Re: TI: X15 the connected SSD is not detected on Linux next 20221006 tag
From: Serge Semin
Date: Mon Oct 17 2022 - 11:53:00 EST
On Mon, Oct 17, 2022 at 09:43:24AM +0200, Anders Roxell wrote:
> On Fri, 14 Oct 2022 at 16:06, Serge Semin
> <Sergey.Semin@xxxxxxxxxxxxxxxxxxxx> wrote:
> >
> > On Fri, Oct 14, 2022 at 11:22:38AM +0200, Anders Roxell wrote:
> > > On Fri, 14 Oct 2022 at 09:53, Damien Le Moal
> > > <damien.lemoal@xxxxxxxxxxxxxxxxxx> wrote:
> > > >
> > > > On 10/14/22 16:31, Arnd Bergmann wrote:
> > > > > On Fri, Oct 14, 2022, at 2:22 AM, Damien Le Moal wrote:
> > > > >> On 10/14/22 07:07, Anders Roxell wrote:
> > > > >> [...]
> > > > >>>> 8)
> > > > >>>>> If reverting these patches restores the eSATA port on this board, then you need
> > > > >>>>> to fix the defconfig for that board.
> > > > >>>>
> > > > >>>> OTOH,
> > > > >>>> Anders, enabled the new config CONFIG_AHCI_DWC=y and tried but the
> > > > >>>> device failed to boot.
> > > > >>>
> > > > >>> I thought it would work with enabling CONFIG_AHCI_DWC=y, but it didn't...
> > > > >>
> > > > >> As mentioned in my previous reply to Naresh, this is a new driver added in
> > > > >> 6.1. Your board was working before so this should not be the driver needed
> > > > >> for it.
> > > > >>
> > > > >>> However, reverting patch 33629d35090f ("ata: ahci: Add DWC AHCI SATA
> > > > >>> controller support")
> > > > >>> from next-20221013 was a success, kernel booted and the 'mkfs.ext4' cmd was
> > > > >>> successful.
> > > > >>
> > > > >> Which is very strange... There is only one hunk in that commit that could
> > > > >> be considered suspicious:
> > > > >>
> > > > >> diff --git a/drivers/ata/ahci_platform.c b/drivers/ata/ahci_platform.c
> > > > >> index 9b56490ecbc3..8f5572a9f8f1 100644
> > > > >> --- a/drivers/ata/ahci_platform.c
> > > > >> +++ b/drivers/ata/ahci_platform.c
> > > > >> @@ -80,9 +80,7 @@ static SIMPLE_DEV_PM_OPS(ahci_pm_ops, ahci_platform_suspend,
> > > > >> static const struct of_device_id ahci_of_match[] = {
> > > > >> { .compatible = "generic-ahci", },
> > > > >> /* Keep the following compatibles for device tree compatibility */
> > > > >> - { .compatible = "snps,spear-ahci", },
> > > > >> { .compatible = "ibm,476gtr-ahci", },
> > > > >> - { .compatible = "snps,dwc-ahci", },
> > > > >> { .compatible = "hisilicon,hisi-ahci", },
> > > > >> { .compatible = "cavium,octeon-7130-ahci", },
> > > > >> { /* sentinel */ }
> > > > >>
> > > > >> Is your board using one of these compatible string ?
> > > > >
> > > > > The x15 uses "snps,dwc-ahci". I would expect it to detect the device
> > > > > with the new driver if that is loaded, but it's possible that the
> > > > > driver does not work on all versions of the dwc-ahci hardware.
> > > > >
> > > > > Anders, can you provide the boot log from a boot with the new driver
> > > > > built in?
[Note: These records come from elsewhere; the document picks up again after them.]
(** [runEcsTask].  [overrides] is [None] for a nil map. *)
Definition runEcsTask (cluster family container : string)
    (networkConfig : option NetworkConfiguration)
    (overrides : option (list (string * string))) : M (string * error) :=
  let input :=
    mkRunTaskInput family cluster 1 true "FARGATE" networkConfig ServiceName
                   [(ResourceTag, launchEnv e)] None in
  let input :=
    match overrides with
    | Some ((_ :: _) as kvs) =>
        (* (overrides != nil) && (len(overrides) > 0) *)
        let overrideEnv := List.map (fun '(k, v) => (k, v)) kvs in
        mkRunTaskInput (RunTaskDefinition input) (RunCluster input) (RunCount input)
          (RunEnableExecuteCommand input) (RunLaunchType input)
          (RunNetworkConfiguration input) (RunStartedBy input) (RunTags input)
          (Some (mkTaskOverride [mkContainerOverride container overrideEnv]))
    | _ => input
    end in
  let* (tasks, err) := call (EcsRunTask input) (RunTask (launchClient e) input) in
  match err with
  | Some msg =>
      let* _ := log ("runEcsTask: " +:+ cluster +:+ ", " +:+ family +:+ ", " +:+ container
                     +:+ ", " +:+ fmtOverrides overrides +:+ ", " +:+ msg) in
      ret ("", Some msg)
  | None =>
      let* task := index0 tasks in
      let* taskArn := deref task in
      ret (taskArn, None)
  end.

Definition LaunchServiceTask (cluster service family container : string)
    (overrides : option (list (string * string))) : M (string * error) :=
  let* (output, err) := describeEcsService cluster service in
  match err with
  | Some msg => ret ("", Some msg)
  | None =>
      let* output := deref output in
      let* svc := index0 (OutServices output) in
      runEcsTask cluster family container (ServiceNetworkConfiguration svc) overrides
  end.

Definition LaunchTask (cluster family container vpcConfigParam : string)
    (overrides : option (list (string * string))) : M (string * error) :=
  (* Get the VPC configuration from SSM *)
  let* (output, err) := call (SsmGetParameter vpcConfigParam false)
                             (GetParameter (ssmClient e) vpcConfigParam false) in
  match err with
  | Some msg =>
      let* _ := log ("launchTask: get vpc config error: " +:+ cluster +:+ ", " +:+ family
                     +:+ ", " +:+ vpcConfigParam +:+ ", " +:+ fmtOverrides overrides
                     +:+ ", " +:+ msg) in
      ret ("", Some msg)
  | None =>
      let* parameter := deref output in
      let* value := deref parameter in
      let (vpcConfig, err) := Unmarshal value in
      match err with
      | Some msg =>
          let* _ := log ("launchTask: error unmarshaling worker network configuration: "
                         +:+ cluster +:+ ", " +:+ family +:+ ", " +:+ vpcConfigParam
                         +:+ ", " +:+ fmtOverrides overrides +:+ ", " +:+ msg) in
          ret ("", Some msg)
      | None =>
          runEcsTask cluster family container
                     (Some (mkNetworkConfiguration (Some vpcConfig))) overrides
      end
  end.

End Launches.

(** The rollout's view of a launch client: the same answers to
    [DescribeServices], without the network configurations. *)
Definition describedOutput (output : ServicesOutput) : DescribeServicesOutput :=
  mkDescribeServicesOutput (List.map Described (OutServices output)) (OutFailures output).

(** The rollout's record of a call of a launch, if it makes such a call. *)
Definition rolloutEvent (ev : Event) : option Aws.Event :=
  match ev with
  | LaunchDescribeServices cluster services => Some (EcsDescribeServices cluster services)
  | LaunchLog msg => Some (Log msg)
  | _ => None
  end.

End Launch.

(* ===================================================================== *)
(** ** Concrete collaborators, for running the definitions                *)
(* ===================================================================== *)

Module Demo.
Import Jobs Aws Rollout.

#[local] Instance consts : Consts := {|
  JobParam_Component := "component";
  JobParam_Sha := "sha";
  JobParam_Error := "error";
  Error_Timeout := "Timeout";
  DefaultFailureTime := 1800000000000%Z;
  PrintJob := fun st =>
    match Stage st with
    | JobStage_Queued => "queued"
    | JobStage_Started => "started"
    | JobStage_Completed => "completed"
    | JobStage_Failed => "failed"
    end
|}.

#[local] Instance tagging : Tagging := {| ResourceTag := "Ceramic" |}.
(** * resource: REST resource routing over net/http

    A shallow embedding of [resource.go]: the pattern matcher [NewContext],
    the parameter carrier [FromContext], the dispatching [resourceHandler]
    and the registration facade [Router], followed by the properties of the
    routing core.

    Go strings are byte sequences: they are [string] here, one [ascii] per
    byte.  A Go run-time panic (index out of range, a refused multiplexer
    registration) is [None]. *)

From stdpp Require Import gmap strings list fin_maps pretty.
From Stdlib Require Import ZArith Ascii String Lia.

Open Scope string_scope.
Open Scope Z_scope.

(** ** Go string primitives *)

Module GoString.

(** [len(s)], a Go [int]. *)
Definition len (s : string) : Z := Z.of_nat (String.length s).

(** [s[i]]: panics unless [0 <= i < len(s)]. *)
Definition index (s : string) (i : Z) : option ascii :=
  if (0 <=? i) && (i <? len s) then String.get (Z.to_nat i) s else None.

(** [s[:j]]: panics unless [0 <= j <= len(s)]. *)
Definition slice_to (s : string) (j : Z) : option string :=
  if (0 <=? j) && (j <=? len s) then Some (String.substring 0 (Z.to_nat j) s)
  else None.

(** [s[i:]]: panics unless [0 <= i <= len(s)]. *)
Definition slice_from (s : string) (i : Z) : option string :=
  if (0 <=? i) && (i <=? len s)
  then Some (String.substring (Z.to_nat i) (String.length s - Z.to_nat i) s)
  else None.

(** [strings.HasPrefix(s, prefix)]:
    [len(s) >= len(prefix) && s[:len(prefix)] == prefix]. *)
Definition HasPrefix (s prefix : string) : bool :=
  (len prefix <=? len s) &&
  match slice_to s (len prefix) with
  | Some t => String.eqb t prefix
  | None => false
  end.

(** [strings.TrimPrefix(s, prefix)]: [s[len(prefix):]] when [s] has the
    prefix, [s] otherwise. *)
Definition TrimPrefix (s prefix : string) : string :=
  if HasPrefix s prefix
  then match slice_from s (len prefix) with Some t => t | None => s end
  else s.

(** [strings.Split(s, "/")]: the substrings between the separators, one more
    than there are separators; [Split("", "/")] is [[""]]. *)
Fixpoint Split (s : string) : list string :=
  match s with
  | EmptyString => [EmptyString]
  | String c s' =>
      if Ascii.eqb c "/" then EmptyString :: Split s'
      else match Split s' with
           | x :: xs => String c x :: xs
           | [] => [String c EmptyString]
           end
  end.

End GoString.

(** ** Go's [path] package: [Clean] and [Join] *)

Module GoPath.

(** The write buffer of [Clean] ([lazybuf]): its contents up to [w] are the
    string [out], and [w = length out]. *)

(** The backtracking of a [..] element,
    [out.w--; for out.w > dotdot && out.index(out.w) != '/' { out.w-- }],
    started at [w] (already decremented once); [out] still holds the bytes
    above [w]. *)
Fixpoint backtrack (out : string) (dotdot : nat) (w : nat) : nat :=
  match w with
  | O => O
  | S w' =>
      if (dotdot <? w)%nat &&
         negb (match String.get w out with
               | Some c => Ascii.eqb c "/"
               | None => false
               end)
      then backtrack out dotdot w'
      else w
  end.

(** The loop [for r < n] of [Clean]; [rest] is [path[r:]].  [in_elem] is set
    while the inner loop of the default case copies a path element. *)
Fixpoint Clean_loop (rooted in_elem : bool) (rest : string)
    (dotdot : nat) (out : string) : string :=
  match rest with
  | EmptyString => out
  | String c rest' =>
      if in_elem then
        (* for ; r < n && path[r] != '/'; r++ { out.append(path[r]) } *)
        if Ascii.eqb c "/" then Clean_loop rooted false rest' dotdot out
        else Clean_loop rooted true rest' dotdot (out ++ String c EmptyString)
      else if Ascii.eqb c "/" then
        (* empty path element *)
        Clean_loop rooted false rest' dotdot out
      else
        let dot_elem :=
          Ascii.eqb c "." &&
          match rest' with
          | EmptyString => true
          | String c1 _ => Ascii.eqb c1 "/"
          end in
        if dot_elem then
          (* . element *)
          Clean_loop rooted false rest' dotdot out
        else
          match rest' with
          | String c1 rest'' =>
              let dotdot_elem :=
                Ascii.eqb c "." && Ascii.eqb c1 "." &&
                match rest'' with
                | EmptyString => true
                | String c2 _ => Ascii.eqb c2 "/"
                end in
              if dotdot_elem then
                (* .. element: remove to last / *)
                if (dotdot <? String.length out)%nat then
                  let w := backtrack out dotdot (String.length out - 1) in
                  Clean_loop rooted false rest'' dotdot (String.substring 0 w out)
                else if negb rooted then
                  let out1 :=
                    if (0 <? String.length out)%nat then out ++ "/" else out in
                  let out2 := out1 ++ ".." in
                  Clean_loop rooted false rest'' (String.length out2) out2
                else Clean_loop rooted false rest'' dotdot out
              else
                (* real path element: add slash if needed, copy element *)
                let out1 :=
                  if (rooted && negb (String.length out =? 1)%nat) ||
                     (negb rooted && negb (String.length out =? 0)%nat)
                  then out ++ "/" else out in
                Clean_loop rooted true rest' dotdot (out1 ++ String c EmptyString)
          | EmptyString =>
              let out1 :=
                if (rooted && negb (String.length out =? 1)%nat) ||
                   (negb rooted && negb (String.length out =? 0)%nat)
                then out ++ "/" else out in
              Clean_loop rooted true rest' dotdot (out1 ++ String c EmptyString)
          end
  end.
There should be some messages from dwc-ahci about finding
> > > > > the device, but then not ultimately working.
> > > > >
> > > > > Depending on which way it goes wrong, the safest fallback for 6.1 is
> > > > > probably to move the "snps,spear-ahci" and "snps,dwc-ahci" compatible
> > > > > strings back into the old driver, and leave the new one only for
> > > > > the "baikal,bt1-ahci" implementation of it, until it has been
> > > > > successfully verified on TI am5/dra7, spear13xx and exynos.
> > > >
> > > > OK. So a fix patch until further tests/debug is completed would be this:
> > > >
> > > > diff --git a/drivers/ata/ahci_dwc.c b/drivers/ata/ahci_dwc.c
> > > > index 8fb66860db31..7a0cbab00843 100644
> > > > --- a/drivers/ata/ahci_dwc.c
> > > > +++ b/drivers/ata/ahci_dwc.c
> > > > @@ -469,8 +469,6 @@ static struct ahci_dwc_plat_data ahci_bt1_plat = {
> > > > };
> > > >
> > > > static const struct of_device_id ahci_dwc_of_match[] = {
> > > > - { .compatible = "snps,dwc-ahci", &ahci_dwc_plat },
> > > > - { .compatible = "snps,spear-ahci", &ahci_dwc_plat },
> > > > { .compatible = "baikal,bt1-ahci", &ahci_bt1_plat },
> > > > {},
> > > > };
> > > > diff --git a/drivers/ata/ahci_platform.c b/drivers/ata/ahci_platform.c
> > > > index 8f5572a9f8f1..9b56490ecbc3 100644
> > > > --- a/drivers/ata/ahci_platform.c
> > > > +++ b/drivers/ata/ahci_platform.c
> > > > @@ -80,7 +80,9 @@ static SIMPLE_DEV_PM_OPS(ahci_pm_ops, ahci_platform_suspend,
> > > > static const struct of_device_id ahci_of_match[] = {
> > > > { .compatible = "generic-ahci", },
> > > > /* Keep the following compatibles for device tree compatibility */
> > > > + { .compatible = "snps,spear-ahci", },
> > > > { .compatible = "ibm,476gtr-ahci", },
> > > > + { .compatible = "snps,dwc-ahci", },
> > > > { .compatible = "hisilicon,hisi-ahci", },
> > > > { .compatible = "cavium,octeon-7130-ahci", },
> > > > { /* sentinel */ }
> > > >
> > > > Anders, Naresh,
> > > >
> > > > Can you try this ?
> > >
> >
> > > Tested this patch on todays linux-next tag: next-20221014 without enabling
> > > CONFIG_AHCI_DWC and it worked as expected when booting [1].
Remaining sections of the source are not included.